ASSIGNMENT:
Using the records below, give again exactly the lines from the line that contains "apply IH; [simpl;" through the line that contains "Lemma no_space_string_of_uint (d", both ends included, and only those.

Stored items:

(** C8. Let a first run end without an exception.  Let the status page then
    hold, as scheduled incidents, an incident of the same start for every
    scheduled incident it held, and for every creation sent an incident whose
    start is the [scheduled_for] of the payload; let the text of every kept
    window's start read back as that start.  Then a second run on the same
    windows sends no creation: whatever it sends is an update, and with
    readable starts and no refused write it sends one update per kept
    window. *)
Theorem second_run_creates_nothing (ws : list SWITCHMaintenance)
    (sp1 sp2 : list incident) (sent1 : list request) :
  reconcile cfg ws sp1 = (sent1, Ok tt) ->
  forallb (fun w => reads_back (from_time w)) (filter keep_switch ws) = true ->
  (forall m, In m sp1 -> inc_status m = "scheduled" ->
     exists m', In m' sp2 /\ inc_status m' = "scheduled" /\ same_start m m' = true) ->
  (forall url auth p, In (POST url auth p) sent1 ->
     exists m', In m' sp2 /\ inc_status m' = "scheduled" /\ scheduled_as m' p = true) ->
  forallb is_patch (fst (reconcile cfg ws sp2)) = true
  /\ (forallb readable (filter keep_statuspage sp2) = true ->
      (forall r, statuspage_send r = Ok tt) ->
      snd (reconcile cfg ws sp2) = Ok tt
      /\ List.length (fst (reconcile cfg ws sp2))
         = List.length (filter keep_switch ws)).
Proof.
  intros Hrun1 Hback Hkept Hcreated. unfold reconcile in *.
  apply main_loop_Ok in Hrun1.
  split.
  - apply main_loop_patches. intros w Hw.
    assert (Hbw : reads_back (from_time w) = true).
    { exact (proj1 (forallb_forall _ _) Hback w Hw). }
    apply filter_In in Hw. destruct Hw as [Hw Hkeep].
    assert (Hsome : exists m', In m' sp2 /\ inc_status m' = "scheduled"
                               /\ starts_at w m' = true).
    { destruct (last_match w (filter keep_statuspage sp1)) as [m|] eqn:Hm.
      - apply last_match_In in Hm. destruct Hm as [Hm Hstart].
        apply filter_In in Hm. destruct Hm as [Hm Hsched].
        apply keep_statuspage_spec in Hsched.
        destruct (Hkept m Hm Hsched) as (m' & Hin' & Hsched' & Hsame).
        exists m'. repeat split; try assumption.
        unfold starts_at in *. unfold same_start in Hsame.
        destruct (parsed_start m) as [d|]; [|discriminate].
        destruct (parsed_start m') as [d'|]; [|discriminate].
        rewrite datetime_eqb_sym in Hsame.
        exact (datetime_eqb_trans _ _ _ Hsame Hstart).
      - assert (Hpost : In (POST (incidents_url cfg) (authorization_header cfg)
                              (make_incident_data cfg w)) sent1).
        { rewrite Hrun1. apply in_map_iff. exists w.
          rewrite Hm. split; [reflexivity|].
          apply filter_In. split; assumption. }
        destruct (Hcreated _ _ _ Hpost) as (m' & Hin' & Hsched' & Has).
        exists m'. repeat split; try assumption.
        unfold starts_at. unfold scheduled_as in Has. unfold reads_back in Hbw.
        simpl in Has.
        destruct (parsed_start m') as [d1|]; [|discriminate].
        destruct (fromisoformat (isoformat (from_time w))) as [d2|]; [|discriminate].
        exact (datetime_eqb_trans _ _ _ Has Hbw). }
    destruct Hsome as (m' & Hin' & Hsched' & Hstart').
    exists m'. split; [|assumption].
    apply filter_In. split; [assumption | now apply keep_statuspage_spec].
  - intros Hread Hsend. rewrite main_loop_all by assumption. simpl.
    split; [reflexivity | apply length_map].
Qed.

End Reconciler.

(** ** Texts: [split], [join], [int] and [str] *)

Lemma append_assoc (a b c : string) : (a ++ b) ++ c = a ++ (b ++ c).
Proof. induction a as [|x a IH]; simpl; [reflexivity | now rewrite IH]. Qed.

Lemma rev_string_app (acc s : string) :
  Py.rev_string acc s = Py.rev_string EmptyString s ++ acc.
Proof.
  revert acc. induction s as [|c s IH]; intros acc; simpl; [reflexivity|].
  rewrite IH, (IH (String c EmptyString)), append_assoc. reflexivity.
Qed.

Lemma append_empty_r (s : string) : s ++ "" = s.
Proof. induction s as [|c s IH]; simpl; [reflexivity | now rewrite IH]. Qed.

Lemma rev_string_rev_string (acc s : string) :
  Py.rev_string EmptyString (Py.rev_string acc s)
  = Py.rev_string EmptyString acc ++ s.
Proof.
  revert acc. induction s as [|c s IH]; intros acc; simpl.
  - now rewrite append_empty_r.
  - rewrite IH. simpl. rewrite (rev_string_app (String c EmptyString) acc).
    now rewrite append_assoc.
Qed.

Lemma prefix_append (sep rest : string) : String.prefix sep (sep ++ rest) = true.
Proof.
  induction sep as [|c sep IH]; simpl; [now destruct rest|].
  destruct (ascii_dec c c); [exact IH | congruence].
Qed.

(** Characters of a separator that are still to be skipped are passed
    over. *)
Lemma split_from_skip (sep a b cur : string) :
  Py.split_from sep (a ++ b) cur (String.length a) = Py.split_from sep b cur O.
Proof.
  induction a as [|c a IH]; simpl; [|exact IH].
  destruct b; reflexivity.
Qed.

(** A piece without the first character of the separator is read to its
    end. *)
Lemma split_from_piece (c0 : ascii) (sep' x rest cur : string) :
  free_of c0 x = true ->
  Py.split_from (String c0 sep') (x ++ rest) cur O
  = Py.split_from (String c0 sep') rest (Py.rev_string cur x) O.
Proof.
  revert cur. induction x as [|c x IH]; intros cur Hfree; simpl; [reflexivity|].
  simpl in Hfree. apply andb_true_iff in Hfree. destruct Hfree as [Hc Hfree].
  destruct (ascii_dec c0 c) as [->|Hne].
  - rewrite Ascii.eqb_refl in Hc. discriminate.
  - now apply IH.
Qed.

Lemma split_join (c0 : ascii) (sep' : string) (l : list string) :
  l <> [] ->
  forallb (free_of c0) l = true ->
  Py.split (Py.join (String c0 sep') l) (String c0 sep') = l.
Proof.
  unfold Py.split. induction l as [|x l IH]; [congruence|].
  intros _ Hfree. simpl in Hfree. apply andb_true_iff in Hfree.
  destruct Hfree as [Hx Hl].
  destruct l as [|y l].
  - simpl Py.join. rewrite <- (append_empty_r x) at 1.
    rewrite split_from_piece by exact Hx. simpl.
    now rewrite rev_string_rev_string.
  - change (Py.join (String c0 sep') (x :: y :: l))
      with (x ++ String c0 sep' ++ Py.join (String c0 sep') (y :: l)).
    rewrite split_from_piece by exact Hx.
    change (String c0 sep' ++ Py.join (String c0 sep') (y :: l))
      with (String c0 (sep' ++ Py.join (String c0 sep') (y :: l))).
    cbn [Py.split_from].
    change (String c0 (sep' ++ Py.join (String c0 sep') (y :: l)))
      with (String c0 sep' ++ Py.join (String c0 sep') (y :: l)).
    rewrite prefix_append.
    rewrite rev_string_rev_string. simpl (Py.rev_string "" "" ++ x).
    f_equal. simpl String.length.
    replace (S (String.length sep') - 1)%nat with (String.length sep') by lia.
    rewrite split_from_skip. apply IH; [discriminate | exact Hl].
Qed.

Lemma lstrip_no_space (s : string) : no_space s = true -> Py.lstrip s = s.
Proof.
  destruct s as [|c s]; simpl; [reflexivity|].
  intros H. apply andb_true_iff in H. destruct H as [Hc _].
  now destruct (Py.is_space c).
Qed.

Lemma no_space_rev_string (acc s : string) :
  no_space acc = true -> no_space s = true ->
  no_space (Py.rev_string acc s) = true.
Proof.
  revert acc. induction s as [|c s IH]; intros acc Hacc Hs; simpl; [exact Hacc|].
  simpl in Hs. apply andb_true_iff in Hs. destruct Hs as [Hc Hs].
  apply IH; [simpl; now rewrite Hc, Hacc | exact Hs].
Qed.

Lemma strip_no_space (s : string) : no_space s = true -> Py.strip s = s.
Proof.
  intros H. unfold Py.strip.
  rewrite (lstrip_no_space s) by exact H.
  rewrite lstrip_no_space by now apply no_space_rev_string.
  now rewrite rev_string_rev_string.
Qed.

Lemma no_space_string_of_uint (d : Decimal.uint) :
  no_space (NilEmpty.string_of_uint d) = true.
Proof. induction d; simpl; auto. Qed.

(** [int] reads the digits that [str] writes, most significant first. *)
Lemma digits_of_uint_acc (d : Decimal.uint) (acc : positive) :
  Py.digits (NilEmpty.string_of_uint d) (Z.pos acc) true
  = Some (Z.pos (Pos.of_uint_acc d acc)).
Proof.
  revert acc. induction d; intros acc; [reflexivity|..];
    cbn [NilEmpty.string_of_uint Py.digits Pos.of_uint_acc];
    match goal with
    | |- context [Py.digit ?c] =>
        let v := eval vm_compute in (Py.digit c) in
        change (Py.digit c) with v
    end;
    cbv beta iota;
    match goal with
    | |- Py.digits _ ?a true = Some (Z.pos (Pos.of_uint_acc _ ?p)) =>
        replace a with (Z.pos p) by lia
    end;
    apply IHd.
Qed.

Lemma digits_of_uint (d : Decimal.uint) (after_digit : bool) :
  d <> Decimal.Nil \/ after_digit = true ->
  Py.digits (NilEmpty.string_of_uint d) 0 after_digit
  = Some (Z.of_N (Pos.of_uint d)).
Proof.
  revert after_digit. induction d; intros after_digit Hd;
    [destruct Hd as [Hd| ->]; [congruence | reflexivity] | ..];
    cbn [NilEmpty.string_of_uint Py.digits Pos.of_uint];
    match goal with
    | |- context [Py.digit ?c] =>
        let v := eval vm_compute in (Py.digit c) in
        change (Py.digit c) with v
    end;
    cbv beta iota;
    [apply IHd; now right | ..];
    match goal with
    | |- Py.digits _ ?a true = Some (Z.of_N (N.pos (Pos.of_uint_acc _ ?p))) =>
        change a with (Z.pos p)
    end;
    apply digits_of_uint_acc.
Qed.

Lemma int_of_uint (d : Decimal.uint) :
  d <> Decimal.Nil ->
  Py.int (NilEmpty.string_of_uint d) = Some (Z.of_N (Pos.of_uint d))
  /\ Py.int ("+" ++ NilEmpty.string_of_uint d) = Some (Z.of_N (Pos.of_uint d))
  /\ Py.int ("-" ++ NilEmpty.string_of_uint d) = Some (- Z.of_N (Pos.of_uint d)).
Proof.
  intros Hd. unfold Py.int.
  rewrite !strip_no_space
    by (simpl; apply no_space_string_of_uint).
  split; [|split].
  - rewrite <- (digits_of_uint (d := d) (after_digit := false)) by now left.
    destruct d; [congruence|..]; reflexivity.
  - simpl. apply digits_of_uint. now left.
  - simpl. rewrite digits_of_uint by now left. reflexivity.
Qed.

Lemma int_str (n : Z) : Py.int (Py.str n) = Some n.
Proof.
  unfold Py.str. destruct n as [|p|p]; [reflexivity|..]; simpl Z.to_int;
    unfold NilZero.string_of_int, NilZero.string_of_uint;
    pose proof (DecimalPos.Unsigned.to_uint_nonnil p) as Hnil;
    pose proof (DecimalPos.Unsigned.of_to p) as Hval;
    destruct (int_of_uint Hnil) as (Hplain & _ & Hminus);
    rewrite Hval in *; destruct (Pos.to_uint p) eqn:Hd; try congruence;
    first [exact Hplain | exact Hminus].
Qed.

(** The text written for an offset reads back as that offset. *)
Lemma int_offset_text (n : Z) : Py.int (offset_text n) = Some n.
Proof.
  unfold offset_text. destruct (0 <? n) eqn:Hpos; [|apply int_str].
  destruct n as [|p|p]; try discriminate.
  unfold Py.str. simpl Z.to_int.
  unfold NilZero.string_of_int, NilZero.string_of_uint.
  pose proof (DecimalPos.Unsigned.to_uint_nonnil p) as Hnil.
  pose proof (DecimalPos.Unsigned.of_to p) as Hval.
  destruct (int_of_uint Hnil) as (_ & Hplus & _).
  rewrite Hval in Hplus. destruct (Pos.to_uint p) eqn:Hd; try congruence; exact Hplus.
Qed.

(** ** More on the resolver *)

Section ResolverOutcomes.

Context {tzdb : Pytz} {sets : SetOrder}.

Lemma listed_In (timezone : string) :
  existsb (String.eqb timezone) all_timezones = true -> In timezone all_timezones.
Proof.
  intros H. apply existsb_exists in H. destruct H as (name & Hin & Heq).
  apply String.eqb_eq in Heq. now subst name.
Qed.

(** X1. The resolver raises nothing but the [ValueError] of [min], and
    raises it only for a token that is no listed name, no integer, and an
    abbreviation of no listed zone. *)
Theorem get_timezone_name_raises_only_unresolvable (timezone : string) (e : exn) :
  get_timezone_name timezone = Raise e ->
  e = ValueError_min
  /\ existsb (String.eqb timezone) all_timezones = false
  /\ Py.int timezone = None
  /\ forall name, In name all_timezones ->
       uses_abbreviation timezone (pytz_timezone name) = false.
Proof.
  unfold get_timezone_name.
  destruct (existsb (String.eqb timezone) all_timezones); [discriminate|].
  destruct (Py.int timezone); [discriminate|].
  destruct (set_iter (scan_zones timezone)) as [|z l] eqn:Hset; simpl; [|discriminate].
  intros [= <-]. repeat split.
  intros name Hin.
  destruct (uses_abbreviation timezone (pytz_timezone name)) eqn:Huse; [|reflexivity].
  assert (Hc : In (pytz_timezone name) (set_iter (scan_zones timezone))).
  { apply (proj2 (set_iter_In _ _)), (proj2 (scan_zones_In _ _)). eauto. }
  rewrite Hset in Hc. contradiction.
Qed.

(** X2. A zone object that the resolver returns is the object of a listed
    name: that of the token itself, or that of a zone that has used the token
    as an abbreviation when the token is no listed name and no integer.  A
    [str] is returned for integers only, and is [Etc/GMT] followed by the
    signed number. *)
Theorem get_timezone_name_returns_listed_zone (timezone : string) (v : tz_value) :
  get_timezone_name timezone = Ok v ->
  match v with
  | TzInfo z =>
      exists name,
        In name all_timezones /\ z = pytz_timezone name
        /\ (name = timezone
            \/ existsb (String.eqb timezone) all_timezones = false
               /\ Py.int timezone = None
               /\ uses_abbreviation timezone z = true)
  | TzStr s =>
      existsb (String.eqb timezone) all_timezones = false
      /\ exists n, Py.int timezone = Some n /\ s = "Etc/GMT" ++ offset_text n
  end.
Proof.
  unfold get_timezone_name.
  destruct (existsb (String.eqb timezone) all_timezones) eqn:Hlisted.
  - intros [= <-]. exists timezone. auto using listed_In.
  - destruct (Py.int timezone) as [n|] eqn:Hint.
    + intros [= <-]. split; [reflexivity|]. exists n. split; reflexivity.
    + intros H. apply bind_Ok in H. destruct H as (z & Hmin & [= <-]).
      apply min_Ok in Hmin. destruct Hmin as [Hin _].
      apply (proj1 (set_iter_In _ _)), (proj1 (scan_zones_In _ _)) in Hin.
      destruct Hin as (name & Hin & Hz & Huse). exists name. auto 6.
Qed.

RESPONSE FOR THIS EXERCISE:
  apply IH; [simpl; now rewrite Hc, Hacc | exact Hs].
Qed.

Lemma strip_no_space (s : string) : no_space s = true -> Py.strip s = s.
Proof.
  intros H. unfold Py.strip.
  rewrite (lstrip_no_space s) by exact H.
  rewrite lstrip_no_space by now apply no_space_rev_string.
  now rewrite rev_string_rev_string.
Qed.

Lemma no_space_string_of_uint (d : Decimal.uint) :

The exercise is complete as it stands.